“Give the patient a voice when re-organising clinical regulatory practice,” DIA’s global and European directors urged.
Speaking to Outsourcing-Pharma at this year’s DIA (Drug Information Association) Euromeeting, European director Brigitte Franke-Bray and worldwide executive director Paul Pomerantz said the patient is fast becoming an equal stakeholder in the pharmaceutical business.
By listening to patient organisations, they said, the other silos can get a much needed fresh perspective on the decision making process. Franke-Bray said: “They (the regulators) have to come together.

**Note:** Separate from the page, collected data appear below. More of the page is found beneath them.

Definition is_zero (x : float) : bool :=
  match x with
  | SpecFloat.S754_zero _ => true
  | _ => false
  end.

(** True division [x / y]: raises on a zero divisor. *)
Definition truediv (x y : float) : result float :=
  if is_zero y then Raise ZeroDivisionError
  else Ok (SpecFloat.SFdiv prec emax x y).


(** [min(a, b)]: the first argument unless the second is strictly less. *)
Definition min (a b : float) : float :=
  if SpecFloat.SFltb b a then b else a.


End Binary64.

(* ================================================================== *)
(** ** [opensati/config/settings.py] *)

Module Config.

(** The fields of [Settings] read by the modelled components. *)
Record Settings : Type := {
  sensors_keyboard : bool;
  sensors_mouse : bool;
  detection_stress_threshold : Q;
  detection_baseline_window : Q;
  intervention_cooldown : Q;
  intent_check_interval : Q;
  intent_mismatch_threshold : Q
}.

(** [Settings()] with the dataclass defaults. *)
Definition default_settings : Settings :=
  {| sensors_keyboard := true;
     sensors_mouse := true;
     detection_stress_threshold := 50;
     detection_baseline_window := 1800;
     intervention_cooldown := 120;
     intent_check_interval := 30;
     intent_mismatch_threshold := 2 |}.

End Config.

Import Config.

(* ================================================================== *)
(** ** [opensati/core/sensors.py] *)

Module Sensors.

Record SensorState : Type := {
  keystrokes_per_second : Q;
  mouse_clicks_per_second : Q;
  current_stress_score : Q;
  baseline_typing_speed : Q;
  is_calibrating : bool
}.

(** [InputSensor].  The mouse-position history and the derived
    [mouse_distance_per_second] (a sum of square roots) are left out:
    no other field depends on them. *)
Record InputSensor : Type := {
  window_size : Q;
  baseline_duration : Q;
  stress_threshold : Q;
  on_stress_detected : bool;
  _keystroke_times : list Q;
  _click_times : list Q;
  _baseline_samples : list Q;
  _running : bool;
  _start_time : Q
}.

And I think they also have to give a voice to the patient, and we are now seeing that.”
She cited the DIA’s involvement in the recently launched consortium EUPATI (European Patients' Academy on Therapeutic Innovation) as an example of the kind of “new wave” forum the industry should work towards in the future.

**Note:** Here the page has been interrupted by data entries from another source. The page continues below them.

Lemma strip_id s b e :
  head s = Some b -> last s = Some e ->
  is_space b = false -> is_space e = false -> strip s = s.
Proof.
  intros Hh Hl Hb He. unfold strip.
  destruct s as [|b' r]; [done|]. simpl in Hh. injection Hh as ->.
  rewrite lstrip_id by done.
  destruct (reverse (b :: r)) as [|e' r'] eqn:Hrev.
  { apply (f_equal length) in Hrev. rewrite length_reverse in Hrev. done. }
  assert (e' = e) as ->.
  { apply (f_equal head) in Hrev. rewrite head_reverse, Hl in Hrev. simpl in Hrev. congruence. }
  rewrite lstrip_id by done. rewrite <- Hrev. apply reverse_involutive.
Qed.

Lemma last_map_digit ds e : last (map digit_char ds) = Some e -> is_digit e.
Proof.
  induction ds as [|d [|d' ds] IH]; [done| |].
  - intros [= <-]. apply digit_char_is_digit.
  - intros H. apply IH. exact H.
Qed.

Lemma digits_str_strip ds :
  ds <> [] -> strip (map digit_char ds) = map digit_char ds.
Proof.
  intros Hne.
  destruct ds as [|d ds]; [done|].
  destruct (last (map digit_char (d :: ds))) as [e|] eqn:Hl.
  2:{ apply last_None in Hl. done. }
  apply (strip_id _ (digit_char d) e); [done|done| |].
  - apply digit_not_space, digit_char_is_digit.
  - eapply digit_not_space, last_map_digit, Hl.
Qed.

Lemma int_of_ascii_decimal n :
  count_digits (decimal n) <= MAX_STR_DIGITS -> int_of_ascii (decimal n) = Ok n.
Proof.
  unfold decimal. destruct (Z.ltb_spec n 0) as [Hneg|Hpos]; intros Hcount.
  - unfold int_of_ascii.
    pose proof (digits_nonempty (Z.to_nat (Z.log2 (- n))) (- n)) as Hne.
    fold (digits_fuel (- n)) in Hne.
    assert (Hs : strip ("-"%byte :: map digit_char (digits (digits_fuel (- n)) (- n)))
                 = "-"%byte :: map digit_char (digits (digits_fuel (- n)) (- n))).
    { destruct (last (map digit_char (digits (digits_fuel (- n)) (- n)))) as [e|] eqn:Hl.
      2:{ apply last_None in Hl. by destruct (digits (digits_fuel (- n)) (- n)). }
      apply (strip_id _ "-"%byte e); [done| |done|].
      - destruct (map digit_char (digits (digits_fuel (- n)) (- n))); [done|]. exact Hl.
      - eapply digit_not_space, last_map_digit, Hl. }
    rewrite Hs. rewrite decide_True by done.
    rewrite parse_digits_chars; [|apply digits_range; lia|by left].
    rewrite digits_value by (split; [lia|apply digits_fuel_enough; lia]).
    unfold count_digits in *. rewrite filter_cons_False in Hcount by done.
    destruct (Z.ltb_spec MAX_STR_DIGITS
                (Z.of_nat (length (filter (fun b => in_range 48 57 b = true)
                   (map digit_char (digits (digits_fuel (- n)) (- n))))))); [lia|].
    f_equal. lia.
  - unfold int_of_ascii.
    pose proof (digits_nonempty (Z.to_nat (Z.log2 n)) n) as Hne.
    fold (digits_fuel n) in Hne.
    rewrite digits_str_strip by done.
    destruct (map digit_char (digits (digits_fuel n) n)) as [|b r] eqn:Hd.
    { by destruct (digits (digits_fuel n) n). }
    assert (Hb : is_digit b).
    { destruct (digits (digits_fuel n) n) as [|d ds]; [done|].
      injection Hd as <- _. apply digit_char_is_digit. }
    rewrite decide_False by (intros ->; done).
    rewrite decide_False by (intros ->; done).
    destruct (Z.ltb_spec MAX_STR_DIGITS (count_digits (b :: r))); [lia|].
    rewrite <- Hd.
    rewrite parse_digits_chars; [|apply digits_range; lia|by left].
    by rewrite digits_value by (split; [lia|apply digits_fuel_enough; lia]).
Qed.

(** The characters of the numeral: a minus sign or digits. *)
Lemma decimal_chars n :
  Forall (fun b => b = "-"%byte \/ is_digit b) (decimal n).
Proof.
  unfold decimal. destruct (n <? 0).
  - constructor; [by left|]. apply Forall_fmap, Forall_forall. intros d _. right.
    apply digit_char_is_digit.
  - apply Forall_fmap, Forall_forall. intros d _. right. apply digit_char_is_digit.
Qed.

Lemma decimal_nonempty n : decimal n <> [].
Proof.
  unfold decimal. destruct (n <? 0); [done|].
  pose proof (digits_nonempty (Z.to_nat (Z.log2 n)) n) as Hne.
  fold (digits_fuel n) in Hne. by destruct (digits (digits_fuel n) n).
Qed.

Lemma decimal_not_in n c :
  c <> "-"%byte -> in_range 48 57 c = false -> c ∉ decimal n.
Proof.
  intros Hc Hr Hin.
  pose proof (decimal_chars n) as Hall.
  rewrite Forall_forall in Hall. destruct (Hall c Hin) as [?|Hd]; [done|].
  unfold is_digit in Hd. congruence.
Qed.

Lemma decimal_ascii n : isascii (decimal n) = true.
Proof.
  unfold isascii. apply forallb_forall. intros b Hb%list_elem_of_In.
  pose proof (decimal_chars n) as Hall.
  rewrite Forall_forall in Hall. destruct (Hall b Hb) as [->|Hd]; [done|].
  unfold is_digit, in_range in Hd. lia.
Qed.

(** *** The limit on the number of digits *)

Lemma count_digits_map ds : count_digits (map digit_char ds) = Z.of_nat (length ds).
Proof.
  unfold count_digits. f_equal.
  induction ds as [|d ds IH]; [done|]. cbn [map].
  rewrite filter_cons_True by apply digit_char_is_digit. cbn [length]. by rewrite IH.
Qed.

Lemma count_digits_decimal n :
  count_digits (decimal n)
  = Z.of_nat (length (digits (digits_fuel (Z.abs n)) (Z.abs n))).
Proof.
  unfold decimal. destruct (Z.ltb_spec n 0).
  - unfold count_digits. rewrite filter_cons_False by done.
    fold (count_digits (map digit_char (digits (digits_fuel (- n)) (- n)))).
    rewrite count_digits_map. by rewrite Z.abs_neq by lia.
  - rewrite count_digits_map. by rewrite Z.abs_eq by lia.
Qed.

Lemma digits_length fuel : forall n k,
  0 <= n < 2 ^ Z.of_nat fuel -> (1 <= k)%nat ->
  (length (digits fuel n) <= k)%nat <-> n < 10 ^ Z.of_nat k.
Proof.
  induction fuel as [|fuel IH]; intros n k Hn Hk.
  - cbn in Hn. assert (n = 0) as -> by lia. cbn [digits length].
    split; [intros _; apply Z.pow_pos_nonneg; lia|lia].
  - cbn [digits]. destruct (Z.ltb_spec n 10) as [Hlt|Hge].
    + cbn [length]. split; [intros _|lia].
      apply Z.lt_le_trans with (10 ^ 1); [lia|].
      apply Z.pow_le_mono_r; lia.
    + rewrite length_app. cbn [length].
      rewrite Nat2Z.inj_succ, Z.pow_succ_r in Hn by lia.
      destruct k as [|[|k]]; [lia| |].
      * split; [|cbn; lia].
        assert (digits fuel (n / 10) <> []).
        { destruct fuel; [cbn in Hn; lia|apply digits_nonempty]. }
        destruct (digits fuel (n / 10)); [done|cbn [length]; lia].
      * specialize (IH (n / 10) (S k)).
        assert (Hn' : 0 <= n / 10 < 2 ^ Z.of_nat fuel).
        { split; [apply Z.div_pos; lia|apply Z.div_lt_upper_bound; lia]. }
        specialize (IH Hn' ltac:(lia)).
        replace (Z.of_nat (S (S k))) with (Z.succ (Z.of_nat (S k))) by lia.
        rewrite Z.pow_succ_r by lia.
        split.
        -- intros Hlen. assert (Hq : n / 10 < 10 ^ Z.of_nat (S k)) by (apply IH; lia).
           pose proof (Z.div_mod n 10 ltac:(lia)). pose proof (Z.mod_pos_bound n 10 ltac:(lia)).
           lia.
        -- intros Hlt. assert (Hq : n / 10 < 10 ^ Z.of_nat (S k)).
           { apply Z.div_lt_upper_bound; lia. }
           apply IH in Hq. lia.
Qed.

(** [str(n)] returns the numeral exactly when it has at most 4300 digits. *)
Lemma str_of_int_Ok n :
  Z.abs n < 10 ^ MAX_STR_DIGITS -> str_of_int n = Ok (decimal n).
Proof.
  intros Hn. unfold str_of_int. rewrite count_digits_decimal.
  destruct (Z.ltb_spec MAX_STR_DIGITS
              (Z.of_nat (length (digits (digits_fuel (Z.abs n)) (Z.abs n))))) as [Hlt|]; [|done].
  exfalso.
  assert (Hlen : (length (digits (digits_fuel (Z.abs n)) (Z.abs n)) <= 4300)%nat).
  { apply digits_length; [|lia|exact Hn].
    split; [lia|apply digits_fuel_enough; lia]. }
  unfold MAX_STR_DIGITS in Hlt. lia.
Qed.

Lemma str_of_int_Raise n :
  10 ^ MAX_STR_DIGITS <= Z.abs n -> str_of_int n = Raise ValueError.
Proof.
  intros Hn. unfold str_of_int. rewrite count_digits_decimal.
  destruct (Z.ltb_spec MAX_STR_DIGITS
              (Z.of_nat (length (digits (digits_fuel (Z.abs n)) (Z.abs n))))) as [|Hle]; [done|].
  exfalso.
  assert (Hlt : Z.abs n < 10 ^ Z.of_nat 4300).
  { apply (digits_length (digits_fuel (Z.abs n))); [|lia|unfold MAX_STR_DIGITS in Hle; lia].
    split; [lia|apply digits_fuel_enough; lia]. }
  unfold MAX_STR_DIGITS in Hn. lia.
Qed.

Lemma str_of_int_inv n s : str_of_int n = Ok s -> s = decimal n /\ Z.abs n < 10 ^ MAX_STR_DIGITS.
Proof.
  intros Hs. destruct (Z.lt_ge_cases (Z.abs n) (10 ^ MAX_STR_DIGITS)) as [Hlt|Hge].
  - rewrite str_of_int_Ok in Hs by done. by injection Hs as <-.
  - rewrite str_of_int_Raise in Hs by done. done.
Qed.

Lemma small_fits n : -1000000 < n < 1000000 -> Z.abs n < 10 ^ MAX_STR_DIGITS.
Proof.
  intros Hn. apply Z.lt_le_trans with (10 ^ 6); [lia|].
  apply Z.pow_le_mono_r; [lia|]. unfold MAX_STR_DIGITS. lia.
Qed.

Lemma str_of_int_small n : -1000000 < n < 1000000 -> str_of_int n = Ok (decimal n).
Proof. intros Hn. by apply str_of_int_Ok, small_fits. Qed.

Section Unicode.

Context {ucd : UnicodeData}.

(** [int(str(n)) == n] *)
Lemma int_of_str_of_int n s : str_of_int n = Ok s -> int_of_str s = Ok n.
Proof.
  unfold str_of_int.
  destruct (Z.ltb_spec MAX_STR_DIGITS (count_digits (decimal n))); [done|].
  intros [= <-]. unfold int_of_str. rewrite decimal_ascii.
  by apply int_of_ascii_decimal.
Qed.

Lemma int_of_str_decimal n :
  Z.abs n < 10 ^ MAX_STR_DIGITS -> int_of_str (decimal n) = Ok n.
Proof. intros Hn. apply int_of_str_of_int. by apply str_of_int_Ok. Qed.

The academy is aimed at educating patient representatives in the design of clinical trials and regulatory matters, as well as improving ties between the four major stakeholders: the regulators, industry, academia and now, the patient.
She said: “We have had a patient fellowship program since 2006 and a good relationship with patients through that program, but we have never really been exposed into direct discussions with patient organisations.

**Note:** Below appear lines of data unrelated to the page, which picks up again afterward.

(** * BigLinux Welcome: the browser-installation progress pipeline

    A shallow embedding of the installation pipeline of
    [usr/share/biglinux/welcome]:

    - [window._flush_line_buffer] and the read loop of
      [WelcomeWindow._read_process_output] (the line splitter);
    - [InstallPanel._get_line_tag] (the line classifier);
    - [InstallPanel._MILESTONES], [_PHASE_LABELS], [_CANCEL_CUTOFF],
      [_RE_DOWNLOAD], [_parse_progress], [append_log], [set_progress] and
      [_on_cancel] (the progress estimator and the cancel control);
    - [WelcomeWindow._perform_browser_install] (the outcome of an attempt).

    Modelling conventions.

    - Python [bytes] are [list byte].  Python [str] is a [string] holding
      the UTF-8 encoding of the text, which is how a Rocq string literal
      stores a character such as the ellipsis of the phase labels.
    - [Py.lower], [Py.strip] and the classes [\d] and [\s] of [Re] act on
      the ASCII range, where every keyword, prefix and pattern of the
      program lives; cased letters, digits and blanks outside ASCII are
      left alone.  Python's own [str.lower], [str.strip], [re] and [int]
      are Unicode-aware: [UPanel] and [Utils.parse_line] take them as
      arguments, and [Text] says where the ASCII functions stand for them.
    - Python floats are read as the rationals their literals denote
      ([0.20] is [20 # 100]) and float arithmetic is exact arithmetic in
      [Q]; in [UPanel] the floats computed in the download phase are
      arguments too.
    - [gettext] is the identity (the untranslated locale).
    - The widgets are a record of the values the code stores into them. *)

From Stdlib Require Import QArith Qround ZArith String Ascii List Bool Lia.
From Stdlib Require Import Strings.Byte Numbers.DecimalString Sorting.Sorted.
From Equations.Prop Require Import Equations Logic.
Import ListNotations.

Local Open Scope string_scope.

(** ** Python built-ins used by the program *)

Module Py.

(** *** [str] *)

Definition is_upper (c : ascii) : bool :=
  let n := N_of_ascii c in ((65 <=? n) && (n <=? 90))%N.

Definition lower_char (c : ascii) : ascii :=
  if is_upper c then ascii_of_N (N_of_ascii c + 32) else c.

(** [s.lower()] *)
Fixpoint lower (s : string) : string :=
  match s with
  | "" => ""
  | String c r => String (lower_char c) (lower r)
  end.

(** [str.isspace] on one character: TAB, LF, VT, FF, CR, the separators
    FS, GS, RS, US, and the space. *)
Definition is_space (c : ascii) : bool :=
  let n := N_of_ascii c in
  (((9 <=? n) && (n <=? 13)) || ((28 <=? n) && (n <=? 32)))%N.

Fixpoint lstrip (s : string) : string :=
  match s with
  | "" => ""
  | String c r => if is_space c then lstrip r else s
  end.

Fixpoint rstrip (s : string) : string :=
  match s with
  | "" => ""
  | String c r =>
      match rstrip r with
      | "" => if is_space c then "" else String c ""
      | r' => String c r'
      end
  end.

(** [s.strip()] *)
Definition strip (s : string) : string := rstrip (lstrip s).

(** [s.startswith(p)] *)
Definition startswith (s p : string) : bool := String.prefix p s.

“By having come into this consortium it opened to the doors to hear a lot more and to hear a lot of different views that had been unknown to us before then. It’s a different angle and it has broadened our views again. We came down a level.”
Things to come
The DIA is now pushing for more measures which will help solidify patients as the fourth stakeholder.
Pomerantz said: “Patient organisations are very involved with DIA. Based on our patient fellowships in Europe, and our leadership in the EUPATI program we now have a fellowship in North America.”
Franke-Bray added that the association is also currently hoping to work with a new program similar to EUPATI, but focused on clinical research in India.
“Patient involvement is spreading even into India,” she said. “It’s much more difficult in a country likeIndiathanEurope, but it is happening. The patient everywhere wants more rights and power.”